L’entreprise s’est de nouveau retrouvée sous le contrôle de l’autorité européenne de la concurrence après que le fournisseur de logiciels allemand NextCloud, le français OVHcloud, le fournisseur de services cloud italien Aruba et une association danoise de fournisseurs de services cloud se sont plaints auprès de la Commission européenne des pratiques cloud de Microsoft.

Microsoft faisait le premier pas, mais pas le dernier, pour répondre aux préoccupations, a déclaré Smith lors d’une conférence organisée par le groupe de réflexion Bruegel à Bruxelles.

Il a raconté la “défaite extraordinaire” à laquelle Microsoft avait été confrontée lors d’un défi à l’organisme antitrust de l’UE en 2007 qui l’avait forcé à accepter le changement “ce qui est beaucoup plus amusant que de frapper des têtes”.

Microsoft veut écouter et agir sur les plaintes, a déclaré Smith.

“Cela commence vraiment par donner plus d’options aux fournisseurs de cloud européens. Donc, s’il y a une entreprise qui possède un centre de données mais qui souhaite exécuter des solutions dans son centre de données PBX cloud, nous créons plus d’options pour qu’elles puissent le faire avec notre logiciel, parce que c’est ce qu’ils demandent », a-t-il dit.

Microsoft aidera les fournisseurs de cloud à proposer directement Windows et Office dans le cadre d’une solution de bureau complète sur laquelle ils peuvent s’appuyer, vendre et héberger sur leur infrastructure.

Il révisera les accords de licence et permettra aux clients d’utiliser leurs licences sur n’importe quel fournisseur de cloud européen fournissant des services à leurs propres centres de données.

Les clients seront également autorisés à acheter des licences uniquement pour l’environnement virtuel sans avoir à acheter le matériel physique.
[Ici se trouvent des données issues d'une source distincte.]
(* ===== verification/Umalloc.v ===== *)
(** * user/umalloc.c

    The allocator of Kernighan and Ritchie on byte memory: a ring of free
    blocks in the order of their addresses, entered at [freep]. The blocks
    handed out are disjoint from each other and from the free ones, their
    contents are left alone, and every call returns. *)

From stdpp Require Import sorting.
From S2P Require Import Prelude Machine CString.

(** The memory of the process, the variable [freep] and the end of the heap. *)
Record ust := mkUst { u_mem : memory; u_freep : Z; u_brk : Z }.

(** [sizeof(Header)] *)
Definition SIZEOF_HEADER : Z := 16.

Section Code.
(** The address of [base], and the system call [sbrk]. *)
Context (base : Z) (sbrk : Z -> M ust Z).

(** [p->s.ptr] and [p->s.size] *)
Definition get_ptr (p : Z) : M ust Z := gets (fun s => ld64 (u_mem s) p).
Definition get_size (p : Z) : M ust Z := gets (fun s => ld32 (u_mem s) (p + 8)).
Definition put_ptr (p v : Z) : M ust unit := modify (fun s => mkUst (st64 (u_mem s) p v) (u_freep s) (u_brk s)).
Definition put_size (p v : Z) : M ust unit := modify (fun s => mkUst (st32 (u_mem s) (p + 8) v) (u_freep s) (u_brk s)).
Definition put_freep (p : Z) : M ust unit := modify (fun s => mkUst (u_mem s) p (u_brk s)).

(** The loop of [free]: the block after which [bp] belongs. *)
Definition free_step (bp p : Z) : M ust (Z + Z) :=
  nxt <- get_ptr p ;;
  if (bp >? p) && (bp <? nxt) then ret (inr p)
  else if (p >=? nxt) && ((bp >? p) || (bp <? nxt)) then ret (inr p)
  else ret (inl nxt).

(** [bp] is put in front of the block after [p], and joined to it if it ends there. *)
Definition join_next (bp p : Z) : M ust unit :=
  n <- get_size bp ;;
  nxt <- get_ptr p ;;
  if bp + SIZEOF_HEADER * n =? nxt
  then
    k <- get_size nxt ;;
    put_size bp (u32 (n + k)) ;;;
    q <- get_ptr nxt ;;
    put_ptr bp q
  else put_ptr bp nxt.

Definition join_prev (bp p : Z) : M ust unit :=
  n <- get_size p ;;
  if p + SIZEOF_HEADER * n =? bp
  then
    k <- get_size bp ;;
    put_size p (u32 (n + k)) ;;;
    q <- get_ptr bp ;;
    put_ptr p q
  else put_ptr p bp.

Definition free (ap : Z) : M ust unit :=
  let bp := ap - SIZEOF_HEADER in
  p0 <- gets u_freep ;;
  p <- loop (free_step bp) p0 ;;
  join_next bp p ;;;
  join_prev bp p ;;;
  put_freep p.

Definition morecore (nu : Z) : M ust Z :=
  let nu := if nu <? 4096 then 4096 else nu in
  p <- sbrk (i32 (nu * SIZEOF_HEADER)) ;;
  if p =? -1 then ret 0
  else
    put_size p nu ;;;
    free (p + SIZEOF_HEADER) ;;;
    gets u_freep.
(** One round of the loop. *)
Lemma step_run im own din c p : holds im own din c -> p <> [] -> sized (c ++ p) <= MAXFILE * BSIZE ->
  im_freeblock im + cost (sized (c ++ p)) < FSSIZE + cost (sized c) ->
  exists q p' im' own' din', p = q ++ p' /\ q <> [] /\ iappend_step (din, sized c, p) im = Ret (inl (din', sized (c ++ q), p')) im' /\
    grows im own din c im' own' din' (c ++ q).
Proof.
  intros Hh Hp Hmax Hsp. destruct (place_run im own din c p Hh Hp Hmax Hsp) as (din1 & x & im1 & own1 & E1 & a1 & -> & Hs1 & He1 & Hm1 & Hf1 & Ha1 & Ht1 & Hw1).
  pose proof (holds_weight _ _ _ _ Hh) as Hw. pose proof (h_tight _ _ _ _ Hh) as Ht.
  set (n1 := Z.min (sized p) ((sized c / BSIZE + 1) * BSIZE - sized c)). set (q := take (Z.to_nat n1) p).
  assert (HB : BSIZE = 1024) by reflexivity. assert (HM : MAXFILE = 268) by reflexivity. assert (Hc0 : 0 <= sized c) by (unfold sized; lia).
  assert (Hlp : 0 < sized p) by (destruct p; [done|unfold sized; cbn; lia]).
  assert (Hn1 : 0 < n1 <= sized p) by (unfold n1; rewrite HB; Z.div_mod_to_equations; lia).
  assert (Hq : sized q = n1) by (unfold q, sized in *; rewrite length_take; lia).
  assert (Hcq : sized (c ++ q) = sized c + n1) by (unfold sized in *; rewrite length_app; lia).
  assert (Hcp : sized (c ++ p) = sized c + sized p) by (unfold sized in *; rewrite length_app; lia).
  assert (Hnb : Z.max (nblk (sized c)) (sized c / BSIZE + 1) = nblk (sized (c ++ q))) by (rewrite Hcq; unfold nblk, n1; rewrite HB; Z.div_mod_to_equations; lia).
  rewrite Hnb in *. pose proof (f_used Hf1 (sized c / BSIZE) ltac:(rewrite <- Hnb, HB; Z.div_mod_to_equations; lia)) as Hox. rewrite Ha1 in Hox.
  destruct (owned_int _ _ _ _ Hs1 Hox) as [_ Hxr].
  destruct (file_write im1 own1 a1 _ c q Hs1 Hf1) as (Hs2 & Hf2 & Hm2).
  { change (sized c / BSIZE < nblk (sized (c ++ q))). rewrite <- Hnb. lia. }
  { change (sized c + sized q <= (sized c / BSIZE + 1) * BSIZE). rewrite Hq. unfold n1. lia. }
  change (Z.of_nat (length c)) with (sized c) in Hs2, Hf2, Hm2. rewrite Ha1 in Hs2, Hf2, Hm2.
  exists q, (drop (Z.to_nat n1) p), (mkImg (upd (im_blk im1) x (splice (im_blk im1 x) (Z.to_nat (sized c - sized c / BSIZE * BSIZE)) q)) (im_freeinode im1) (im_freeblock im1)), own1, (with_addrs din a1).
  split; [unfold q; by rewrite take_drop|]. split; [intros E; rewrite E in Hq; unfold sized in Hq; cbn in Hq; lia|]. split.
  - unfold iappend_step. change (Z.of_nat (length p)) with (sized p). destruct (Z.gtb_spec (sized p) 0); [|lia]. cbv zeta.
    destruct (Z.ltb_spec (sized c / BSIZE) MAXFILE); [|exfalso; rewrite HB, HM in *; Z.div_mod_to_equations; lia]. cbn [negb].
    rewrite (bind_Ret _ _ _ _ _ E1). unfold rsect. destruct (Z.ltb_spec x FSSIZE); [|lia]. fold n1. rewrite Hcq, u32_small by (rewrite HB, HM in *; lia). reflexivity.
  - split; [by exists a1|]. split; [done|]. split; [eapply mine_trans; [exact He1|exact Hm1|exact Hm2]|].
    assert (Hh2 : holds (mkImg (upd (im_blk im1) x (splice (im_blk im1 x) (Z.to_nat (sized c - sized c / BSIZE * BSIZE)) q)) (im_freeinode im1) (im_freeblock im1)) own1 (with_addrs din a1) (c ++ q)).
    { split; [done|exact Hf2|]. intros Hle. cbn [with_addrs di_addrs]. rewrite Ht1 by done. apply Ht. lia. }
    split; [done|]. apply holds_weight in Hh2. cbn [with_addrs di_addrs im_freeblock] in *. lia.
Qed.
(** * pypmc: adaptive Markov chain and PMC update

  A shallow embedding of [pypmc/mcprerun/markov_chain.py] and of the
  parts of the library that its tests exercise.  Python floats are IEEE
  binary64 numbers and are modelled by Rocq's primitive floats; Python
  exceptions are modelled by a result type, and an object's attributes
  by a record that is threaded through every method, so that the state
  an exception leaves behind stays observable. *)

From Stdlib Require Import ZArith Lia PrimFloat Uint63.
From stdpp Require Import base option list strings gmap fin_maps.

Set Warnings "-inexact-float".
Local Open Scope float_scope.

(** ** Python values, exceptions and the method monad *)

Module Py.

(** The exceptions the modelled code raises.  The payload is the
    message, or for [TypeError] on unexpected keywords the keys left
    over in [kwargs]. *)
Inductive exn : Type :=
| ValueError (msg : string)
| TypeError (msg : string)
| UnexpectedKeywords (keys : list string)
| AttributeError (attr : string)
| IndexError
| ZeroDivisionError
| AssertionError (msg : string)
| OtherError (msg : string).

Inductive res (A : Type) : Type :=
| Ok (a : A)
| Raise (e : exn).
Arguments Ok {A} a.
Arguments Raise {A} e.

(** A method of an object whose attributes have type [S]: it returns
    a value or raises, and in both cases leaves an updated object. *)
Definition M (S A : Type) : Type := S -> res A * S.

Definition ret {S A} (a : A) : M S A := fun s => (Ok a, s).
Definition raise {S A} (e : exn) : M S A := fun s => (Raise e, s).
Definition bind {S A B} (m : M S A) (k : A -> M S B) : M S B :=
  fun s => match m s with
           | (Ok a, s') => k a s'
           | (Raise e, s') => (Raise e, s')
           end.
Definition get {S} : M S S := fun s => (Ok s, s).
Definition gets {S A} (f : S -> A) : M S A := fun s => (Ok (f s), s).
Definition modify {S} (f : S -> S) : M S unit := fun s => (Ok tt, f s).
Definition lift {S A} (r : res A) : M S A := fun s => (r, s).

Definition is_ok {A} (r : res A) : bool :=
  match r with Ok _ => true | Raise _ => false end.

(** Python's [x / y] on floats raises on a zero divisor (of either
    sign) instead of returning an infinity or a NaN. *)
Definition truediv (x y : float) : res float :=
  if y =? 0 then Raise ZeroDivisionError else Ok (x / y).

(** [float(n)] for a non-negative integer below [2^63]. *)
Definition float_of_nat (n : nat) : float :=
  PrimFloat.of_uint63 (Uint63.of_Z (Z.of_nat n)).

(** Running a list of fallible computations in order, stopping at the
    first exception. *)
Fixpoint res_mapM {A B} (f : A -> res B) (l : list A) : res (list B) :=
  match l with
  | [] => Ok []
  | x :: l' =>
      match f x with
      | Raise e => Raise e
      | Ok y => match res_mapM f l' with
                | Raise e => Raise e
                | Ok ys => Ok (y :: ys)
                end
      end
  end.

End Py.

Import Py.

#[global] Instance M_ret {S} : MRet (M S) := fun A a => ret a.
#[global] Instance M_bind {S} : MBind (M S) := fun A B k m => bind m k.

(** ** Arrays

    A point is a vector of floats, a matrix a list of rows.  Arithmetic
    between arrays follows numpy: operands of equal length are combined
    element by element, an operand of length one is stretched, and any
    other pair of lengths raises. *)

Module Numpy.

Abbreviation vector := (list float).
Abbreviation matrix := (list (list float)).

Definition broadcast {A} (f : A -> A -> res A) (xs ys : list A) : res (list A) :=
if decide (length xs = length ys)
then res_mapM (fun xy => f (fst xy) (snd xy)) (zip xs ys)
else match xs, ys with
     | [x], _ => res_mapM (f x) ys
     | _, [y] => res_mapM (fun x => f x y) xs
     | _, _ => Raise (ValueError "operands could not be broadcast together")
     end.

(** [a * m] for a scalar [a]. *)
Definition mat_scale (a : float) (m : matrix) : matrix :=
map (map (fun x => a * x)) m.

(** [m / a] for a scalar [a]; numpy returns infinities and NaN rather
    than raising. *)
Definition mat_div (m : matrix) (a : float) : matrix :=
map (map (fun x => x / a)) m.

(** [m1 + m2]. *)
Definition mat_add (m1 m2 : matrix) : res matrix :=
broadcast (broadcast (fun x y => Ok (x + y))) m1 m2.

(** Two matrices with the same number of rows and, row by row, the same
    number of columns. *)
Definition same_shape (m1 m2 : matrix) : Prop :=
Forall2 (fun r1 r2 : vector => length r1 = length r2) m1 m2.

(** The damped update as the specification words it, entry by entry:
    [(1 - a) * prior + a * estimate]. *)
Definition damped_update (a : float) (prior estimate : matrix) : matrix :=
zip_with (zip_with (fun x y => (1 - a) * x + a * y)) prior estimate.

(** The numeric functions the code imports and does not define: the
    natural logarithm, the exponential, the covariance estimate
    [cov(points, rowvar=0)], Python's [int ** float], and the contents of
    a cell of [numpy.empty]. *)
Record lib : Type := mk_lib {
  np_log : float -> float;
  np_exp : float -> float;
  np_cov : list vector -> matrix;
  py_pow : nat -> float -> res float;
  uninit : float
}.

(** [numpy.empty((N, d))]. *)
Definition np_empty (np : lib) (N d : nat) : list vector :=
replicate N (replicate d (uninit np)).

End Numpy.

Import Numpy.

(** ** The history buffer *)

Module History.

(** Modelled from the spec: the history buffer of [_tools/_chain.py]
    (section 4.1), which is not part of the sources at hand.  It is an
    append-only sequence of runs; each run is a matrix of rows together
    with its count (the accept count of a chain, the sample count of an
    importance sampler). *)
Record run_data : Type := mk_run {
  run_points : list vector;
  run_count : nat
}.

Definition t : Type := list run_data.

Definition empty : t := [].

(** Modelled from the spec: [append(run_matrix, metadata)] stores a new
    run and its count. *)
Definition append (h : t) (points : list vector) (count : nat) : t :=
h ++ [mk_run points count].

(** Modelled from the spec: [get_run_points()] returns the rows of the
    most recently appended run and raises when no run exists yet. *)
Definition get_run_points (h : t) : res (list vector) :=
match last h with
| Some r => Ok (run_points r)
| None => Raise IndexError
end.

(** Modelled from the spec: [get_run_accept_count()], the count of the
    most recently appended run. *)
Definition get_run_accept_count (h : t) : res nat :=
match last h with
| Some r => Ok (run_count r)
| None => Raise IndexError
end.

(** Modelled from the spec: the full-history accessor returns the total
    row count and the rows of all runs in append order. *)
Definition all_rows (h : t) : list vector := concat (map run_points h).
Definition total (h : t) : nat := length (all_rows h).

(** Modelled from the spec: [clear()] drops all runs and resets the
    counters. *)
Definition clear (h : t) : t := [].

End History.

(** ** The Markov chain of [mcprerun/markov_chain.py] *)

Module MarkovChain.

Section Chain.

(** [R] is the state of the random generator [self.rng]. *)
Context {R : Type}.
Variable np : Numpy.lib.

(** [rng.rand()]: a uniform draw from [0,1) and the generator's next
    state. *)
Variable rand : R -> float * R.

(** What lies outside the chain object: the generator, and the points
    at which the user's target density has been evaluated so far. *)
Record World : Type := mk_world {
  rng : R;
  target_calls : list vector
}.

(** The proposal density, an external collaborator: [propose(current,
    rng)] draws from the generator, [evaluate(x, y)] is a log-density,
    [symmetric] is the attribute the hint of the class docstring
    describes, [sigma] the covariance that [update_sigma] replaces. *)
Record ProposalDensity : Type := mk_proposal {
  symmetric : bool;
  propose : vector -> R -> vector * R;
  evaluate : vector -> vector -> float;
  sigma : matrix
}.

(** [proposal.update_sigma(m)]: the hook of the external proposal,
    modelled as storing the new covariance. *)
Definition update_sigma (m : matrix) (p : ProposalDensity) : ProposalDensity :=
  mk_proposal (symmetric p) (propose p) (evaluate p) m.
Alors que certains fournisseurs de services cloud ont salué la nouvelle, d’autres ont déclaré que ce n’était pas suffisant.

“L’adoption du cloud et le développement des capacités numériques européennes sont une priorité pour l’Union européenne. Microsoft a un rôle unique à jouer pour soutenir cet effort”, a déclaré l’Alliance européenne du cloud, dont les membres incluent Microsoft, dans un communiqué.

Le CISPE, qui compte parmi ses membres le premier fournisseur mondial de services cloud Amazon, OVHCloud et Aruba, a rejeté cette décision et a exhorté le chien de garde antitrust de l’UE à ne pas relâcher ses efforts.

“L’initiative annoncée aujourd’hui ne parvient pas à s’attaquer de manière significative aux pratiques déloyales en matière de licences au cœur des plaintes et des préoccupations des fournisseurs de services d’infrastructure cloud et des clients à travers l’Europe”, a déclaré le secrétaire général du CISPE, Francisco Mingorance, dans un communiqué.

“Cela ne fait rien pour mettre fin au lien anticoncurrentiel des suites de productivité avec les services d’infrastructure cloud”, a-t-il déclaré.

Interrogé sur la plainte de l’application de messagerie sur le lieu de travail Slack en 2020 concernant le lien de Microsoft entre son produit Teams et sa suite de productivité Office, Smith a déclaré que le groupement appartenait à une catégorie différente, mais n’a pas fourni de détails.